**PROVIDED DATA:**
Definition can_submit (s : DomainRegistry) (d : DomainId) : bool :=
  match domains s !! d with
  | Some x => queued (counters x) <? queue_capacity x
  | None => false
  end.

Definition submit (job : ActionJob) : M DomainRegistry RuntimeError unit :=
  s ← gets id;
  x ← lift (ok_or (domains s !! job_domain job) (RuntimeError_UnknownDomain (job_domain job)));
  if negb (queued (counters x) <? queue_capacity x)
  then raise (RuntimeError_ResourceExhausted ActionQueue (queue_capacity x))
  else
    let c := add_inflight 1 (add_queued 1 (counters x)) in
    modify (with_counters (job_domain job) x c);;
    modify (fun s => with_tasks (tasks s ++ [(job, Ph_spawned)]) s).

Definition try_completion : M DomainRegistry RuntimeError (option ActionCompletion) :=
  s ← gets id;
  match completions s with
  | [] => mret None
  | completion :: rest =>
      modify (with_completions rest);;
      match domains s !! comp_domain completion with
      | Some x => modify (with_counters (comp_domain completion) x (add_inflight (-1) (counters x)))
      | None => mret tt
      end;;
      mret (Some completion)
  end.

Definition stats (s : DomainRegistry) : list (DomainId * DomainStats) :=
  omap (fun id => (fun x => (id, snapshot (counters x))) <$> domains s !! id) (btree_keys (domains s)).

Definition idle (s : DomainRegistry) : bool :=
  forallb (fun x => inflight (counters x.2) =? 0) (map_to_list (domains s)).

(** ** Workers *)

Definition is_spawned (ph : Phase) : bool := match ph with Ph_spawned => true | _ => false end.

Definition on (d : DomainId) (P : Phase -> bool) (t : ActionJob * Phase) : bool :=
  (job_domain t.1 =? d) && P t.2.

Fixpoint count {A} (P : A -> bool) (l : list A) : Z :=
  match l with [] => 0 | x :: l' => (if P x then 1 else 0) + count P l' end.

(** Task [i] makes a step: it starts if a thread of its pool is free, sends when
    the channel has room, and takes the next atomic step otherwise. *)
Definition worker_step (i : nat) (waited ran : Z) (s : DomainRegistry) : option DomainRegistry :=
  t ← tasks s !! i;
  let '(job, ph) := t in
  x ← domains s !! job_domain job;
  match ph with
  | Ph_counted b r =>
      if Z.of_nat (length (completions s)) <? completion_capacity s
      then Some (with_tasks (delete i (tasks s))
                   (with_completions (completions s ++ [completion_of job b r]) s))
      else None
  | _ =>
      if is_spawned ph && (pool x <=? count (on (job_domain job) (negb ∘ is_spawned)) (tasks s))
      then None
      else
        let '(ph', c) := exec_step job (bool_decide (job_cancelled job ∈ flags s)) waited ran ph (counters x) in
        Some (with_tasks (<[i := (job, ph')]> (tasks s)) (with_counters (job_domain job) x c s))
  end.

(** ** Counting *)

Lemma count_nil {A} (P : A -> bool) : count P [] = 0.
Proof. done. Qed.
Lemma count_cons {A} (P : A -> bool) x l : count P (x :: l) = (if P x then 1 else 0) + count P l.
Proof. done. Qed.
Lemma count_app {A} (P : A -> bool) l k : count P (l ++ k) = count P l + count P k.
Proof. induction l; cbn; lia. Qed.
Lemma count_nonneg {A} (P : A -> bool) l : 0 <= count P l.
Proof. induction l as [|x l IH]; cbn; [lia|]. destruct (P x); lia. Qed.
Lemma count_le_length {A} (P : A -> bool) l : count P l <= Z.of_nat (length l).
Proof. induction l as [|x l IH]; cbn [count length]; [lia|]. destruct (P x); lia. Qed.
(* ===== verification/ObjectWire.v ===== *)
(** * ObjectWire: the data and the messages of remote objects

    The plain data of [crates/hataori-runtime/src/object.rs] and the codecs of
    remote objects: the envelope in front of every object request, object
    locations, weak handles, and the migration packets of
    [object/migration.rs].  A slice at constant bounds is taken after the length
    has been checked, as in the code. *)
From Stdlib Require Import Strings.Byte.
From S2P Require Import Prelude Text Protocol Error RuntimeTypes RuntimeWire.

(** ** Data *)

Inductive ObjectConcurrency : Type := Exclusive | ReadWrite.
#[export] Instance ObjectConcurrency_eq_dec : EqDecision ObjectConcurrency.
Proof. solve_decision. Defined.
(** [concurrency as u8]. *)
Definition ObjectConcurrency_code (c : ObjectConcurrency) : Z :=
  match c with Exclusive => 0 | ReadWrite => 1 end.

Inductive Mobility : Type := Pinned | Reconstructible | Migratable.
#[export] Instance Mobility_eq_dec : EqDecision Mobility.
Proof. solve_decision. Defined.
Definition Mobility_code (m : Mobility) : Z :=
  match m with Pinned => 0 | Reconstructible => 1 | Migratable => 2 end.

Inductive ObjectAccess : Type := Access_Read | Access_Write.
#[export] Instance ObjectAccess_eq_dec : EqDecision ObjectAccess.
Proof. solve_decision. Defined.
Definition ObjectAccess_code (a : ObjectAccess) : Z :=
  match a with Access_Read => 0 | Access_Write => 1 end.

Record ObjectLimits : Type := mkObjectLimits {
  max_objects : Z;
  max_mailbox_per_object : Z;
  max_resolver_entries : Z;
  max_local_leases : Z;
  max_roots : Z;
  max_placement_tickets : Z;
  max_transfers : Z;
  max_migrations : Z;
  max_prepared_migrations : Z;
  max_forwarders : Z;
  max_redirects : Z;
  max_snapshot_bytes : Z;
  max_snapshot_segments : Z;
  forwarding_ttl : Z;
  lease_renew_interval : Z;
  lease_ttl : Z;
  lease_grace : Z;
}.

**AIM OF THE TASK:** Word for word, restate the material above.

**TASK RESULT:**
Definition can_submit (s : DomainRegistry) (d : DomainId) : bool :=
  match domains s !! d with
  | Some x => queued (counters x) <? queue_capacity x
  | None => false
  end.

Definition submit (job : ActionJob) : M DomainRegistry RuntimeError unit :=
  s ← gets id;
  x ← lift (ok_or (domains s !! job_domain job) (RuntimeError_UnknownDomain (job_domain job)));
  if negb (queued (counters x) <? queue_capacity x)
  then raise (RuntimeError_ResourceExhausted ActionQueue (queue_capacity x))
  else
    let c := add_inflight 1 (add_queued 1 (counters x)) in
    modify (with_counters (job_domain job) x c);;
    modify (fun s => with_tasks (tasks s ++ [(job, Ph_spawned)]) s).

Definition try_completion : M DomainRegistry RuntimeError (option ActionCompletion) :=
  s ← gets id;
  match completions s with
  | [] => mret None
  | completion :: rest =>
      modify (with_completions rest);;
      match domains s !! comp_domain completion with
      | Some x => modify (with_counters (comp_domain completion) x (add_inflight (-1) (counters x)))
      | None => mret tt
      end;;
      mret (Some completion)
  end.

Definition stats (s : DomainRegistry) : list (DomainId * DomainStats) :=
  omap (fun id => (fun x => (id, snapshot (counters x))) <$> domains s !! id) (btree_keys (domains s)).

Definition idle (s : DomainRegistry) : bool :=
  forallb (fun x => inflight (counters x.2) =? 0) (map_to_list (domains s)).

(** ** Workers *)

Definition is_spawned (ph : Phase) : bool := match ph with Ph_spawned => true | _ => false end.

Definition on (d : DomainId) (P : Phase -> bool) (t : ActionJob * Phase) : bool :=
  (job_domain t.1 =? d) && P t.2.

Fixpoint count {A} (P : A -> bool) (l : list A) : Z :=
  match l with [] => 0 | x :: l' => (if P x then 1 else 0) + count P l' end.

(** Task [i] makes a step: it starts if a thread of its pool is free, sends when
    the channel has room, and takes the next atomic step otherwise. *)
Definition worker_step (i : nat) (waited ran : Z) (s : DomainRegistry) : option DomainRegistry :=
  t ← tasks s !! i;
  let '(job, ph) := t in
  x ← domains s !! job_domain job;
  match ph with
  | Ph_counted b r =>
      if Z.of_nat (length (completions s)) <? completion_capacity s
      then Some (with_tasks (delete i (tasks s))
                   (with_completions (completions s ++ [completion_of job b r]) s))
      else None
  | _ =>
      if is_spawned ph && (pool x <=? count (on (job_domain job) (negb ∘ is_spawned)) (tasks s))
      then None
      else
        let '(ph', c) := exec_step job (bool_decide (job_cancelled job ∈ flags s)) waited ran ph (counters x) in
        Some (with_tasks (<[i := (job, ph')]> (tasks s)) (with_counters (job_domain job) x c s))
  end.

(** ** Counting *)

Lemma count_nil {A} (P : A -> bool) : count P [] = 0.
Proof. done. Qed.
Lemma count_cons {A} (P : A -> bool) x l : count P (x :: l) = (if P x then 1 else 0) + count P l.
Proof. done. Qed.
Lemma count_app {A} (P : A -> bool) l k : count P (l ++ k) = count P l + count P k.
Proof. induction l; cbn; lia. Qed.
Lemma count_nonneg {A} (P : A -> bool) l : 0 <= count P l.
Proof. induction l as [|x l IH]; cbn; [lia|]. destruct (P x); lia. Qed.
Lemma count_le_length {A} (P : A -> bool) l : count P l <= Z.of_nat (length l).
Proof. induction l as [|x l IH]; cbn [count length]; [lia|]. destruct (P x); lia. Qed.
(* ===== verification/ObjectWire.v ===== *)
(** * ObjectWire: the data and the messages of remote objects

    The plain data of [crates/hataori-runtime/src/object.rs] and the codecs of
    remote objects: the envelope in front of every object request, object
    locations, weak handles, and the migration packets of
    [object/migration.rs].  A slice at constant bounds is taken after the length
    has been checked, as in the code. *)
From Stdlib Require Import Strings.Byte.
From S2P Require Import Prelude Text Protocol Error RuntimeTypes RuntimeWire.

(** ** Data *)

Inductive ObjectConcurrency : Type := Exclusive | ReadWrite.
#[export] Instance ObjectConcurrency_eq_dec : EqDecision ObjectConcurrency.
Proof. solve_decision. Defined.
(** [concurrency as u8]. *)
Definition ObjectConcurrency_code (c : ObjectConcurrency) : Z :=
  match c with Exclusive => 0 | ReadWrite => 1 end.

Inductive Mobility : Type := Pinned | Reconstructible | Migratable.
#[export] Instance Mobility_eq_dec : EqDecision Mobility.
Proof. solve_decision. Defined.
Definition Mobility_code (m : Mobility) : Z :=
  match m with Pinned => 0 | Reconstructible => 1 | Migratable => 2 end.

Inductive ObjectAccess : Type := Access_Read | Access_Write.
#[export] Instance ObjectAccess_eq_dec : EqDecision ObjectAccess.
Proof. solve_decision. Defined.
Definition ObjectAccess_code (a : ObjectAccess) : Z :=
  match a with Access_Read => 0 | Access_Write => 1 end.

Record ObjectLimits : Type := mkObjectLimits {
  max_objects : Z;
  max_mailbox_per_object : Z;
  max_resolver_entries : Z;
  max_local_leases : Z;
  max_roots : Z;
  max_placement_tickets : Z;
  max_transfers : Z;
  max_migrations : Z;
  max_prepared_migrations : Z;
  max_forwarders : Z;
  max_redirects : Z;
  max_snapshot_bytes : Z;
  max_snapshot_segments : Z;
  forwarding_ttl : Z;
  lease_renew_interval : Z;
  lease_ttl : Z;
  lease_grace : Z;
}.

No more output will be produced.